**What you have to do:**
Scan the entries for lines with the word "does" and copy those lines.

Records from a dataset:
Lemma get_branch_name_other (x : Exploit) (p : string) :
  p <> cached_branchname x ->
  preserves (fun s => files s !! p) (get_branch_name w x).
Proof.
  intros Hne. apply preserves_try.
  - apply preserves_bind; [|easy].
    intros s. now rewrite state_after_open_read.
  - intros _. apply preserves_bind;
      [intros s; now rewrite state_after_github|].
    intros b. apply preserves_bind; [now apply open_write_other|].
    intros _. apply preserves_bind; [now apply write_other | easy].
Qed.

Lemma fetch_archive_keeps (x : Exploit) (out : string) :
  keeps_files (fetch_archive w x out).
Proof.
  apply keeps_files_try.
  - apply keeps_files_bind; [apply get_branch_name_keeps|]. intros b.
    apply keeps_files_bind; [apply keeps_files_preserves, requests_get_files|].
    intros r. apply keeps_files_bind; [apply open_write_keeps|].
    intros _. apply keeps_files_bind; [apply write_chunks_keeps|].
    intros _. apply keeps_files_preserves. now destruct (broken r).
  - intros _. apply keeps_files_bind; [apply open_write_keeps|].
    intros _. apply write_keeps.
Qed.

Lemma fetch_archive_other (x : Exploit) (out p : string) :
  p <> out -> p <> cached_branchname x ->
  preserves (fun s => files s !! p) (fetch_archive w x out).
Proof.
  intros Ho Hc. apply preserves_try.
  - apply preserves_bind; [now apply get_branch_name_other|]. intros b.
    apply preserves_bind; [intros s; now rewrite state_after_requests_get|].
    intros r. apply preserves_bind; [now apply open_write_other|].
    intros _. apply preserves_bind; [now apply write_chunks_other|].
    intros _. now destruct (broken r).
  - intros _. apply preserves_bind; [now apply open_write_other|].
    intros _. now apply write_other.
Qed.

Lemma download_zip_keeps (x : Exploit) (out : string) :
  keeps_files (download_zip w x out).
Proof.
  apply keeps_files_bind; [apply fetch_archive_keeps|]. intros _.
  apply keeps_files_bind; [apply keeps_files_preserves, updated_at_files|].
  intros a.
  apply keeps_files_bind; [apply keeps_files_preserves, updated_at_files|].
  intros m. apply utime_keeps.
Qed.

Lemma download_zip_other (x : Exploit) (out p : string) :
  p <> out -> p <> cached_branchname x ->
  preserves (fun s => files s !! p) (download_zip w x out).
Proof.
  intros Ho Hc. apply preserves_bind; [now apply fetch_archive_other|].
  intros _. now apply stamp_other.
Qed.

Lemma state_after_refresh_zip (x : Exploit) (s : State) :
  state_after (refresh_zip w x) s
  = match fst (should_download w x s) with
    | Ret true =>
        state_after (download_zip w x (output_file x))
          (add_dirs s (archive_dirs x))
    | _ => add_dirs s (archive_dirs x)
    end.
Proof.
  unfold state_after. rewrite refresh_zip_run.
  now destruct (fst (should_download w x s)) as [[]|].
Qed.

Lemma refresh_zip_keeps (x : Exploit) : keeps_files (refresh_zip w x).
Proof.
  intros s p Hp. rewrite state_after_refresh_zip.
  destruct (fst (should_download w x s)) as [[]|]; try exact Hp.
  now apply download_zip_keeps.
Qed.

Lemma refresh_zip_other (x : Exploit) (p : string) :
  p <> output_file x -> p <> cached_branchname x ->
  preserves (fun s => files s !! p) (refresh_zip w x).
Proof.
  intros Ho Hc s. rewrite state_after_refresh_zip.
  destruct (fst (should_download w x s)) as [[]|]; try reflexivity.
  now rewrite download_zip_other.
Qed.

End Touched.

(** X9: [refresh_zip] keeps to its pair.  Of the files it touches only the
    archive of the pair and its sidecar; every other path holds after it what
    it held before, and no file is ever removed, however the run ends. *)
Theorem refresh_zip_touches_only (w : World) (x : Exploit) (s : State)
    (p : string) :
  (p <> output_file x -> p <> cached_branchname x ->
   files (state_after (refresh_zip w x) s) !! p = files s !! p)
  /\ (is_Some (files s !! p) ->
      is_Some (files (state_after (refresh_zip w x) s) !! p)).
Proof.
  split.
  - intros Ho Hc. exact (refresh_zip_other w x p Ho Hc s).
  - apply refresh_zip_keeps.
Qed.

Lemma refresh_zip_touches_only_witness :
  files (state_after (refresh_zip Sample.flaky Sample.bolt) Sample.synced)
    !! output_file Sample.acme
  = files Sample.synced !! output_file Sample.acme.
Proof.
  apply (proj1 (refresh_zip_touches_only Sample.flaky Sample.bolt
                  Sample.synced (output_file Sample.acme))); discriminate.
Defined.

(** ** A date that cannot be read; a transfer that broke *)

(** X10: a descriptor whose [updated_at] cannot be read never gets through
    [refresh_zip].  With an archive in place the call raises the [ValueError]
    at the freshness test, before any request and with no file touched.  With
    no archive it fetches first: when the fetch goes through, the archive is
    left as fetched, not stamped, and the [ValueError] is raised after. *)
Theorem refresh_zip_unreadable_date (w : World) (x : Exploit) (s : State) :
  strptime_s w (updated_at_text (data x)) = None ->
  (forall s', refresh_zip w x s <> (Ret tt, s'))
  /\ (forall f,
        files s !! output_file x = Some f ->
        refresh_zip w x s
        = (Raise (ValueError (updated_at_text (data x))),
           add_dirs s (archive_dirs x)))
  /\ (forall s1,
        files s !! output_file x = None ->
        fetch_archive w x (output_file x) (add_dirs s (archive_dirs x))
        = (Ret tt, s1) ->
        refresh_zip w x s
        = (Raise (ValueError (updated_at_text (data x))), s1)).
Proof.
  intros T. rewrite refresh_zip_run, should_download_run, T. cbn [fst].
  split; [|split].
  - intros s' H. destruct (files s !! output_file x); [discriminate|].
    apply download_zip_Ret in H as (t & _ & T' & _). congruence.
  - intros f ->. reflexivity.
  - intros s1 -> F. unfold download_zip.
    rewrite (bind_Ret _ _ _ _ _ F). unfold_M. now rewrite updated_at_run, T.
Qed.

Lemma refresh_zip_unreadable_date_witness :
  refresh_zip Sample.online
    (mkExploit Sample.cve_34527
       (mkRepoData "acme/rpc-leak" "acme" "rpc-leak"
          "https://github.com/acme/rpc-leak" "yesterday"))
    Sample.synced
  = (Raise (ValueError "yesterday"),
     add_dirs Sample.synced (archive_dirs Sample.acme)).
Proof.
  refine (proj1 (proj2 (refresh_zip_unreadable_date Sample.online
            (mkExploit Sample.cve_34527
               (mkRepoData "acme/rpc-leak" "acme" "rpc-leak"
                  "https://github.com/acme/rpc-leak" "yesterday"))
            Sample.synced _))
            (mkFile "PKzip" (inject_Z 1625140800) (inject_Z 1625140800)) _).
  - reflexivity.
  - vm_compute; reflexivity.
Defined.

(** X11: a transfer that broke is not tried again on its own.  The file it
    left has the time of writing as its modification time, so once the clock
    at the time of the failure was not earlier than [updated_at], the next
    [refresh_zip] finds the file fresh: it issues no request and the
    destination keeps the part of the body that had arrived. *)
Theorem broken_transfer_not_retried (w w2 : World) (x : Exploit)
    (s s1 : State) (b : option string) (r : response) (t : Z) :
  get_branch_name w x s = (Ret b, s1) ->
  http_get w (List.length (requests s1)) (archive_url x b) = Some r ->
  broken r = true ->
  OS.dir_exists s1 (Path.dirname (output_file x)) = true ->
  strptime_s w2 (updated_at_text (data x)) = Some t ->
  (inject_Z t <= now w)%Q ->
  let s2 := state_after (download_zip w x (output_file x)) s in
  fst (download_zip w x (output_file x) s)
  = Raise (RequestException (archive_url x b))
  /\ f_data <$> files s2 !! output_file x = Some (text r)
  /\ refresh_zip w2 x s2 = (Ret tt, add_dirs s2 (archive_dirs x)).
Proof.
  intros H Hr Hb Hd T Hle s2.
  assert (E : download_zip w x (output_file x) s
              = (Raise (RequestException (archive_url x b)),
                 set_files (add_request s1 (archive_url x b))
                   (<[output_file x :=
                        mkFile (text r) (now w)
                          (match files s1 !! output_file x with
                           | Some f => st_atime f
                           | None => now w
                           end)]> (files s1)))).
  { unfold download_zip. erewrite bind_Raise; [reflexivity|].
    rewrite (fetch_archive_answered w x _ s s1 b r H Hr Hd), Hb. reflexivity. }
  subst s2. unfold state_after. rewrite E. cbn [fst snd].
  split; [reflexivity|]. split.
  - cbn [files set_files]. now rewrite lookup_insert_eq.
  - rewrite refresh_zip_run, should_download_run. cbn [files set_files fst].
    rewrite lookup_insert_eq, T. cbn [st_mtime].
    destruct (Qltb (now w) (inject_Z t)) eqn:L; [|reflexivity].
    apply Qltb_lt in L. exfalso. exact (Qlt_not_le _ _ L Hle).
Qed.
Lemma missing_field_dropped_witness :
  let srv := run initial [connection "s1"; join "s1" (Some "alice")] in
  let no_receiver :=
    {| senderId := Some "alice"; receiverId := None; conversationId := Some "x";
       body := "hi"; timestamp := None |} in
  (step srv (sendMessage "s1" (Some no_receiver) 7 true) = (srv, []) ∧
   run srv [sendMessage "s1" (Some no_receiver) 7 true] = srv ∧
   ∀ s', inbox s' srv [sendMessage "s1" (Some no_receiver) 7 true] = []) ∧
  (step srv (join "s1" (Some "")) = (srv, []) ∧
   run srv [join "s1" (Some "")] = srv ∧
   ∀ s', inbox s' srv [join "s1" (Some "")] = []) ∧
  (step srv (fetchMessages "s1" None true) = (srv, []) ∧
   run srv [fetchMessages "s1" None true] = srv ∧
   ∀ s', inbox s' srv [fetchMessages "s1" None true] = []).
Proof.
  split; [|split].
  - apply (missing_field_dropped _ (sendMessage "s1" _ 7 true)). reflexivity.
  - apply (missing_field_dropped _ (join "s1" (Some ""))). reflexivity.
  - apply (missing_field_dropped _ (fetchMessages "s1" None true)). reflexivity.
Defined.

(** ** The delivery router *)

Section Delivery.

Implicit Types (srv : Server) (s a b : string) (d : MessageData).

(** What the handler does with a payload it accepts. *)
Lemma step_sendMessage srv s sock d a b now save_ok :
  sockets srv !! s = Some sock →
  required (senderId d) = Some a → required (receiverId d) = Some b →
  step srv (sendMessage s (Some d) now save_ok) =
    (let cid := getConversationId a b in
     let message := new_Message (set_conversationId d cid) now in
     if save_ok then
       (with_messages srv (messages srv ++ [message]),
        io_to cid (EvMessage message) ::
          match required (lookup_user b srv) with
          | Some receiverSocketId => [io_to receiverSocketId (EvMessage message)]
          | None => []
          end)
     else (srv, [socket_emit s (EvMessageError "Failed to send message")])).
Proof.
  intros Hs Ha Hb. unfold step. cbn [event_socket]. rewrite Hs.
  unfold on_sendMessage, sendMessage_body, save. rewrite Ha, Hb.
  destruct save_ok; reflexivity.
Qed.

Lemma invalid_messageData_false d :
  invalid_messageData (Some d) = false →
  ∃ a b, required (senderId d) = Some a ∧ required (receiverId d) = Some b.
Proof.
  unfold invalid_messageData. intros [Ha Hb]%orb_false_iff.
  apply negb_false_iff in Ha, Hb.
  destruct (required (senderId d)) as [a|] eqn:Ea;
    [|apply required_None in Ea; congruence].
  destruct (required (receiverId d)) as [b|] eqn:Eb;
    [|apply required_None in Eb; congruence].
  eauto.
Qed.

Lemma delivered_socket_emit srv s sock s' ev :
  sockets srv !! s = Some sock →
  delivered srv s' [socket_emit s ev] = if bool_decide (s' = s) then [ev] else [].
Proof.
  intros Hs. unfold delivered, receives, connected. cbn [List.filter].
  destruct (decide (s' = s)) as [->|Hne].
  - rewrite String.eqb_refl, Hs, !bool_decide_eq_true_2 by eauto. reflexivity.
  - rewrite (bool_decide_eq_false_2 (s' = s)) by done.
    assert (String.eqb s s' = false) as ->; [|reflexivity].
    apply String.eqb_neq. congruence.
Qed.

End Delivery.

(** C3. The conversation id the client supplies has no effect: two payloads
    that differ in it alone are handled alike, state and emits. For an
    accepted payload whose write succeeds, the message persisted and the
    message of every emit carry the id derived from sender and receiver. *)
Theorem client_conversationId_ignored
    (srv : Server) (s : string) (d : MessageData) (now : Z) (save_ok : bool) :
  (∀ c1 c2,
     step srv (sendMessage s (Some (client_conversationId d c1)) now save_ok) =
     step srv (sendMessage s (Some (client_conversationId d c2)) now save_ok)) ∧
  (∀ sock a b,
     sockets srv !! s = Some sock →
     senderId d = Some a → Js.truthy_string a →
     receiverId d = Some b → Js.truthy_string b →
     ∃ message,
       msg_conversationId message = Some (getConversationId a b) ∧
       messages (fst (step srv (sendMessage s (Some d) now true))) =
         messages srv ++ [message] ∧
       Forall (λ e, emitted e = EvMessage message)
         (snd (step srv (sendMessage s (Some d) now true))) ∧
       In (io_to (getConversationId a b) (EvMessage message))
         (snd (step srv (sendMessage s (Some d) now true)))).
Proof.
  split.
  - intros c1 c2. unfold step. cbn [event_socket].
    destruct (sockets srv !! s); [|reflexivity].
    unfold on_sendMessage, sendMessage_body.
    cbn [client_conversationId senderId receiverId].
    destruct (required (senderId d)); [|reflexivity].
    destruct (required (receiverId d)); reflexivity.
  - intros sock a b Hs Ha Hta Hb Htb.
    rewrite (step_sendMessage srv s sock d a b now true Hs)
      by (rewrite ?Ha, ?Hb; apply required_Some; assumption).
    cbn [fst snd].
    exists (new_Message (set_conversationId d (getConversationId a b)) now).
    split; [reflexivity|]. split; [reflexivity|]. split.
    + constructor; [reflexivity|].
      destruct (required (lookup_user b srv)); repeat constructor.
    + left. reflexivity.
Qed.

Lemma client_conversationId_ignored_witness :
  let srv := run initial [connection "s1"; join "s1" (Some "bob")] in
  let d := {| senderId := Some "bob"; receiverId := Some "alice";
              conversationId := Some "eve-mallory"; body := "hi";
              timestamp := None |} in
  step srv (sendMessage "s1" (Some (client_conversationId d (Some "eve-mallory"))) 7 true) =
  step srv (sendMessage "s1" (Some (client_conversationId d None)) 7 true) ∧
  ∃ message,
    msg_conversationId message = Some (getConversationId "bob" "alice") ∧
    messages (fst (step srv (sendMessage "s1" (Some d) 7 true))) =
      messages srv ++ [message] ∧
    Forall (λ e, emitted e = EvMessage message)
      (snd (step srv (sendMessage "s1" (Some d) 7 true))) ∧
    In (io_to (getConversationId "bob" "alice") (EvMessage message))
      (snd (step srv (sendMessage "s1" (Some d) 7 true))).
Proof.
  intros srv d.
  destruct (client_conversationId_ignored srv "s1" d 7 true) as [Hsame Hderived].
  split; [apply Hsame|].
  apply (Hderived {| userId := Some "bob"; rooms := {["s1"]} |} "bob" "alice").
  - vm_compute. reflexivity.
  - reflexivity.
  - exact I.
  - reflexivity.
  - exact I.
Defined.

Example spoofed_conversationId_overwritten :
  let srv := run initial [connection "s1"] in
  let d := {| senderId := Some "bob"; receiverId := Some "alice";
              conversationId := Some "eve-mallory"; body := "hi";
              timestamp := None |} in
  map msg_conversationId (messages (run srv [sendMessage "s1" (Some d) 7 true]))
  = [Some "alice-bob"].
Proof. vm_compute. reflexivity. Qed.

(** C4. When the write of an accepted message fails, the store and the rest
    of the server are unchanged, the only emit is a [messageError] to the
    sender's socket, so the sender alone is sent anything and no one a
    [message]. Whatever the write does, either the message is stored and
    broadcast to its conversation, or it is not stored and no [message] is
    emitted. *)
Theorem save_failure_isolated
    (srv : Server) (s : string) (sock : Socket)
    (messageData : option MessageData) (now : Z) :
  sockets srv !! s = Some sock → invalid_messageData messageData = false →
  step srv (sendMessage s messageData now false) =
    (srv, [socket_emit s (EvMessageError "Failed to send message")]) ∧
  (∀ s', delivered srv s' (snd (step srv (sendMessage s messageData now false))) =
         if bool_decide (s' = s) then [EvMessageError "Failed to send message"]
         else []) ∧
  (∀ save_ok,
     let r := step srv (sendMessage s messageData now save_ok) in
     (∃ message cid,
        messages (fst r) = messages srv ++ [message] ∧
        hd_error (snd r) = Some (io_to cid (EvMessage message))) ∨
     (messages (fst r) = messages srv ∧
      Forall (λ e, is_message e = false) (snd r))).
Proof.
  intros Hs Hvalid.
  destruct messageData as [d|]; [|discriminate].
  destruct (invalid_messageData_false d Hvalid) as (a & b & Ha & Hb).
  assert (step srv (sendMessage s (Some d) now false) =
            (srv, [socket_emit s (EvMessageError "Failed to send message")])) as Hfail.
  { rewrite (step_sendMessage srv s sock d a b now false Hs Ha Hb). reflexivity. }
  split; [exact Hfail|]. split.
  - intros s'. rewrite Hfail. cbn [snd].
    apply (delivered_socket_emit srv s sock); exact Hs.
  - intros [|]; cbn zeta.
    + left. rewrite (step_sendMessage srv s sock d a b now true Hs Ha Hb).
      cbn [fst snd]. eexists _, _. split; reflexivity.
    + right. rewrite Hfail. cbn [fst snd]. split; [reflexivity|].
      repeat constructor.
Qed.
(** [normalizeClashProxyGroupConfig(nodeList, customFilters,
    proxyGroupModifier, options)], with the two properties of [options]. *)
Definition normalizeClashProxyGroupConfig (nodeList : list NodeConfig)
  (customFilters : list (string * Filter))
  (proxyGroupModifier :
     list NodeConfig -> list (string * Filter) -> list GroupItem)
  (proxyTestUrl proxyTestInterval : JsVal) : M (list Obj) :=
  let proxyGroup := proxyGroupModifier nodeList customFilters in
  mapM
    (fun item =>
       match item_filter item with
       | Some filter =>
           if negb (filter_truthy filter) || negb (validateFilter filter) then
             throw ("过滤器 " +:+ filter_toString filter
                      +:+ " 无效，请检查 proxyGroupModifier")
           else
             generateClashProxyGroup (item_name item) (item_type item) nodeList
               (Some (mkGroupOptions filter (item_proxies item)
                        proxyTestUrl proxyTestInterval))
       | None =>
           generateClashProxyGroup (item_name item) (item_type item) nodeList
             (Some (mkGroupOptions (FValue JUndefined) (item_proxies item)
                      proxyTestUrl proxyTestInterval))
       end) proxyGroup.
(** X23.  The handler [stopRecording] of a render that saw no recording
    does nothing.  That of a render that saw one asks the recorder to
    stop, and after the render that follows the new handler does nothing
    more: from one render to the next the recorder is asked to stop once.
    Called a second time by the same render, the handler still sees the
    recording: it asks the recorder to stop a second time, and changes
    nothing else. *)
Theorem stop_recording_once (st : State) :
  stopRecording false st = st
  /\ (let st' := stopRecording (isRecording st) st in
      stopRecording (isRecording st') st' = st'
      /\ List.length (stopRequests (stopRecording (isRecording st') st'))
         <= S (List.length (stopRequests st)))
  /\ (forall recorder,
         mediaRecorderRef st = Some recorder ->
         stopRecording true (stopRecording true st)
         = recorder_stop (stopRecording true st) recorder
         /\ stopRequests (stopRecording true (stopRecording true st))
            = stopRequests st ++ [recorder; recorder]).
Proof.
  unfold stopRecording.
  destruct (mediaRecorderRef st) as [recorder|] eqn:Er.
  - split; [reflexivity|]. split.
    + destruct (isRecording st) eqn:Ei.
      * cbn. split; [reflexivity|]. rewrite length_app. simpl. lia.
      * cbn zeta. rewrite ?Er, ?Ei. split; [reflexivity|]. lia.
    + intros r [= <-]. cbn. rewrite ?Er. cbn.
      split; [reflexivity|]. now rewrite <- app_assoc.
  - split; [reflexivity|]. split.
    + cbn zeta. rewrite ?Er. split; [reflexivity|]. lia.
    + discriminate.
Qed.

Lemma stop_recording_once_witness :
  let st := startRecording_granted mounted 7 in
  stopRequests (stopRecording true (stopRecording true st)) = [7; 7]
  /\ stopRequests
       (stopRecording (isRecording (stopRecording (isRecording st) st))
                      (stopRecording (isRecording st) st))
     = [7].
Proof.
  intros st. split.
  - apply (proj2 (proj2 (stop_recording_once st)) 7). reflexivity.
  - now rewrite (proj1 (proj1 (proj2 (stop_recording_once st)))).
Defined.

End AudioInputFacts.

(* ------------------------------------------------------------------ *)
(** ** The modes *)

Module ModeFacts.
Import JS Types GeminiService.

(** X24.  The four modes are told apart by their labels, which are the
    values of the options of the selector, and by the prompts sent for
    them: two modes with the same label, or with the same prompt, are the
    same mode. *)
Theorem modes_are_told_apart (m m' : TranslationMode) :
  (label m = label m' -> m = m')
  /\ (promptText m = promptText m' -> m = m').
Proof.
  split; destruct m, m'; intros H; try reflexivity;
    vm_compute in H; discriminate.
Qed.

End ModeFacts.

**Answer below:**
(** What the handler does with a payload it accepts. *)
    [message]. Whatever the write does, either the message is stored and
    does nothing.  That of a render that saw one asks the recorder to
    stop, and after the render that follows the new handler does nothing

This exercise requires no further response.